(* ===== verification/Prelude.v ===== *)
(** * A library on the core of SuperNET (libjl777)

    SuperNET is a daemon whose plugins share a toolbox of C files (src/plugins/utils).  This
    library models the plugin that plays poker without a trusted dealer (src/plugins/games,
    src/plugins/common/hostnet777.c), the toolbox it stands on, and the formats in which
    coins, accounts and data are exchanged.

    ** How the program works

    A table is a set of nodes; each keeps the table, the public data with the hand, and its
    private keys, and reacts to commands of the others.  A hand begins when the dealer makes a
    deck of 52 keys, every card encrypted for every player (cards777.c), and the nodes agree
    on it; the deck goes round, each player shuffles it and multiplies every card by a factor
    of its own.  Cards are opened by dividing the factors out one after the other.  Between
    the cards the players bet; at the end hands are ranked (poker.c), bets are cut into side
    pots, each pot is shared between its winners and the rakes (pangeafunds.c).  What happens
    is appended to a history that the nodes compare.

    ** Conventions

    A C integer is a [Z]; where it can wrap around, its width is written as [u8], [u16],
    [u32], [u64], [i8], [i32] or [i64] of this file.  An array is a list, and an access outside
    it ([aget], [aset]) gives [None]; so does every other undefined behaviour that the model
    meets.  State is passed explicitly; a loop over an index is [for_loopM], with the number
    of its rounds as a natural number, and one that may return early is [for_ret].  Loops that
    end for another reason take fuel, and theorems show that the fuel given is enough.  Time,
    random bytes and what other machines send are arguments.

    Each definition that translates code says so in its comment: file, lines and name.

    ** The files

    - Prelude.v: machine integers, arrays, loops and their rules, little-endian words.
    - Bits.v: bits777.c, bit arrays, Bloom filter, CRC-32.  A Bloom filter never forgets; the
      CRC is division of polynomials and finds every damaged byte.
    - HuffStream.v: huffstream.c, the bit stream and its integer codes.  Cursor and position
      stay in step; every sequence of items is read back as it was written; a write past the
      end is refused.
    - SaM.v: SaM.c, a hash on trits, its key stream and proof of work.  Rounds in closed form,
      independence from memory, injective padding, encrypting twice.
    - Kraft.v: binary codes, the Kraft sum, optimality of joining the two rarest symbols.
    - Huffman.v: huffstream.c, the heap and the Huffman codes; HuffmanCode.v proves that no
      code begins another one, that none is better, and that decoding undoes encoding.
    - BoyerMoore.v: huffstream.c, the pattern search finds the first occurrence.
    - Merkle.v: merkle.c, hash trees; a changed tree is the one that is built from the changed
      blocks, and a comparison finds the first block that differs or two hashed inputs of the trees collide.
    - Ramcoder.v: ramcoder.c, the adaptive range coder; RamcoderCode.v proves that the decoder
      gets back what the encoder was given, from the interval both keep.
    - Message.v: hostnet777.c, messages before encryption and after decryption.
    - Pangea.v: hostnet777.c, pangea777.c, the state of a table and the seats.  Seating keeps
      the seats without duplicates and indices and seats inverse to each other.
    - Summary.v: pangeafunds.c, hostnet777.c, message header and hand history: round trips.
    - Funds.v: pangeafunds.c, chips, bets, pots, turns.  The theorems are in FundsPots.v (side
      pots partition the bets), FundsPay.v (winners; settling conserves chips), FundsBets.v
      (betting, folding, antes conserve chips).
    - Poker.v: poker.c, evaluators and names; PokerRank.v proves them equal to the rules of
      poker, stated on counts of ranks and suits.
    - Prime25519.v, Curve25519.v: curve25519.h, the field modulo 2^255 - 19 and the ladder.
      2^255 - 19 is proved prime; no product overflows; inversion inverts.
    - Sha256.v: curve25519.h, SHA-256 in pieces computes the hash of the standard.
    - Cards.v: cards777.c, the encrypted deck.  A card that went through all players comes
      back, its owner finds it, trails validate, decks are complete.
    - Utils.v: utils777.c, hexadecimal and other text, small sets, dates.
    - Hand.v: pangea777.c, the protocol from the new deck to the open cards, on top of Pangea,
      Cards, Funds.  When all have reported the same deck encoding starts.
    - CoinTx.v: cointx.c, raw transactions: what is written is the format, and is read back.
    - Address.v: cJSON.c, NXT777.c, account numbers in decimal and as Reed-Solomon addresses.
      The addresses are code words, and are read back unless they contain the letter 9.
    - Acct.v: bits777.c, accounts, signatures, hash chains; a signature binds its time and data,
      though not to the owner of the key (see the findings).
    - Serdes.v: serdes777.c, peggy transactions on the wire; SerdesCode.v proves that they are
      read back as they were written, with the signature behind them.

    ** Bounds and fuel

    Chips are sums of at most nine 64-bit balances; the theorems on money assume what
    [play_ok] and its companions say, that no sum reaches 2^63.  Fuel: [sidepots_loop] nine
    rounds (a layer for each player), [pangea_dispsummary] one for each byte of the history,
    [unzbuf_loop] and [zbuf_loop] one for each character, [convert_loop] one for each digit
    in base 32,
    the sort of the heap n^2 + 1 for n items, the search stringlen + 1, the shifts of the range
    coder 17 (an interval doubles each time).

    ** Not modelled

    Printing and JSON of requests and displays; threads, sockets and files; memory that is
    only allocated and freed; functions on doubles; third-party code (nanomsg, miniupnpc,
    LibTomCrypt, TweetNaCl, libgfshare, the parser of cJSON, sophia, picoc) and the deprecated
    directories.  InstantDEX, prices and the gateways work on doubles and on answers of web
    services.  Functions of LibTomCrypt that the code calls for SHA-256 stand for the hash of
    the standard, [Sha256.sha256].  The manifest lists every component with its reason. *)
From Stdlib Require Import ZArith Lia.
From stdpp Require Import base list numbers option.
Open Scope Z_scope.

Declare Scope c_scope.
Delimit Scope c_scope with C.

══════

EXERCISE » Every line above must appear again in your reply, exactly as written.

RESULT FOR THIS TASK »
(* ===== verification/Prelude.v ===== *)
(** * A library on the core of SuperNET (libjl777)

    SuperNET is a daemon whose plugins share a toolbox of C files (src/plugins/utils).  This
    library models the plugin that plays poker without a trusted dealer (src/plugins/games,
    src/plugins/common/hostnet777.c), the toolbox it stands on, and the formats in which
    coins, accounts and data are exchanged.

    ** How the program works

    A table is a set of nodes; each keeps the table, the public data with the hand, and its
    private keys, and reacts to commands of the others.  A hand begins when the dealer makes a
    deck of 52 keys, every card encrypted for every player (cards777.c), and the nodes agree
    on it; the deck goes round, each player shuffles it and multiplies every card by a factor
    of its own.  Cards are opened by dividing the factors out one after the other.  Between
    the cards the players bet; at the end hands are ranked (poker.c), bets are cut into side
    pots, each pot is shared between its winners and the rakes (pangeafunds.c).  What happens
    is appended to a history that the nodes compare.

    ** Conventions

    A C integer is a [Z]; where it can wrap around, its width is written as [u8], [u16],
    [u32], [u64], [i8], [i32] or [i64] of this file.  An array is a list, and an access outside
    it ([aget], [aset]) gives [None]; so does every other undefined behaviour that the model
    meets.  State is passed explicitly; a loop over an index is [for_loopM], with the number
    of its rounds as a natural number, and one that may return early is [for_ret].  Loops that
    end for another reason take fuel, and theorems show that the fuel given is enough.  Time,
    random bytes and what other machines send are arguments.

    Each definition that translates code says so in its comment: file, lines and name.

    ** The files

    - Prelude.v: machine integers, arrays, loops and their rules, little-endian words.
    - Bits.v: bits777.c, bit arrays, Bloom filter, CRC-32.  A Bloom filter never forgets; the
      CRC is division of polynomials and finds every damaged byte.
    - HuffStream.v: huffstream.c, the bit stream and its integer codes.  Cursor and position
      stay in step; every sequence of items is read back as it was written; a write past the
      end is refused.
    - SaM.v: SaM.c, a hash on trits, its key stream and proof of work.  Rounds in closed form,
      independence from memory, injective padding, encrypting twice.
    - Kraft.v: binary codes, the Kraft sum, optimality of joining the two rarest symbols.
    - Huffman.v: huffstream.c, the heap and the Huffman codes; HuffmanCode.v proves that no
      code begins another one, that none is better, and that decoding undoes encoding.
    - BoyerMoore.v: huffstream.c, the pattern search finds the first occurrence.
    - Merkle.v: merkle.c, hash trees; a changed tree is the one that is built from the changed
      blocks, and a comparison finds the first block that differs or two hashed inputs of the trees collide.
    - Ramcoder.v: ramcoder.c, the adaptive range coder; RamcoderCode.v proves that the decoder
      gets back what the encoder was given, from the interval both keep.
    - Message.v: hostnet777.c, messages before encryption and after decryption.
    - Pangea.v: hostnet777.c, pangea777.c, the state of a table and the seats.  Seating keeps
      the seats without duplicates and indices and seats inverse to each other.
    - Summary.v: pangeafunds.c, hostnet777.c, message header and hand history: round trips.
    - Funds.v: pangeafunds.c, chips, bets, pots, turns.  The theorems are in FundsPots.v (side
      pots partition the bets), FundsPay.v (winners; settling conserves chips), FundsBets.v
      (betting, folding, antes conserve chips).
    - Poker.v: poker.c, evaluators and names; PokerRank.v proves them equal to the rules of
      poker, stated on counts of ranks and suits.
    - Prime25519.v, Curve25519.v: curve25519.h, the field modulo 2^255 - 19 and the ladder.
      2^255 - 19 is proved prime; no product overflows; inversion inverts.
    - Sha256.v: curve25519.h, SHA-256 in pieces computes the hash of the standard.
    - Cards.v: cards777.c, the encrypted deck.  A card that went through all players comes
      back, its owner finds it, trails validate, decks are complete.
    - Utils.v: utils777.c, hexadecimal and other text, small sets, dates.
    - Hand.v: pangea777.c, the protocol from the new deck to the open cards, on top of Pangea,
      Cards, Funds.  When all have reported the same deck encoding starts.
    - CoinTx.v: cointx.c, raw transactions: what is written is the format, and is read back.
    - Address.v: cJSON.c, NXT777.c, account numbers in decimal and as Reed-Solomon addresses.
      The addresses are code words, and are read back unless they contain the letter 9.
    - Acct.v: bits777.c, accounts, signatures, hash chains; a signature binds its time and data,
      though not to the owner of the key (see the findings).
    - Serdes.v: serdes777.c, peggy transactions on the wire; SerdesCode.v proves that they are
      read back as they were written, with the signature behind them.

    ** Bounds and fuel

    Chips are sums of at most nine 64-bit balances; the theorems on money assume what
    [play_ok] and its companions say, that no sum reaches 2^63.  Fuel: [sidepots_loop] nine
    rounds (a layer for each player), [pangea_dispsummary] one for each byte of the history,
    [unzbuf_loop] and [zbuf_loop] one for each character, [convert_loop] one for each digit
    in base 32,
    the sort of the heap n^2 + 1 for n items, the search stringlen + 1, the shifts of the range
    coder 17 (an interval doubles each time).

    ** Not modelled

    Printing and JSON of requests and displays; threads, sockets and files; memory that is
    only allocated and freed; functions on doubles; third-party code (nanomsg, miniupnpc,
    LibTomCrypt, TweetNaCl, libgfshare, the parser of cJSON, sophia, picoc) and the deprecated
    directories.  InstantDEX, prices and the gateways work on doubles and on answers of web
    services.  Functions of LibTomCrypt that the code calls for SHA-256 stand for the hash of
    the standard, [Sha256.sha256].  The manifest lists every component with its reason. *)
From Stdlib Require Import ZArith Lia.
From stdpp Require Import base list numbers option.
Open Scope Z_scope.

Declare Scope c_scope.
Delimit Scope c_scope with C.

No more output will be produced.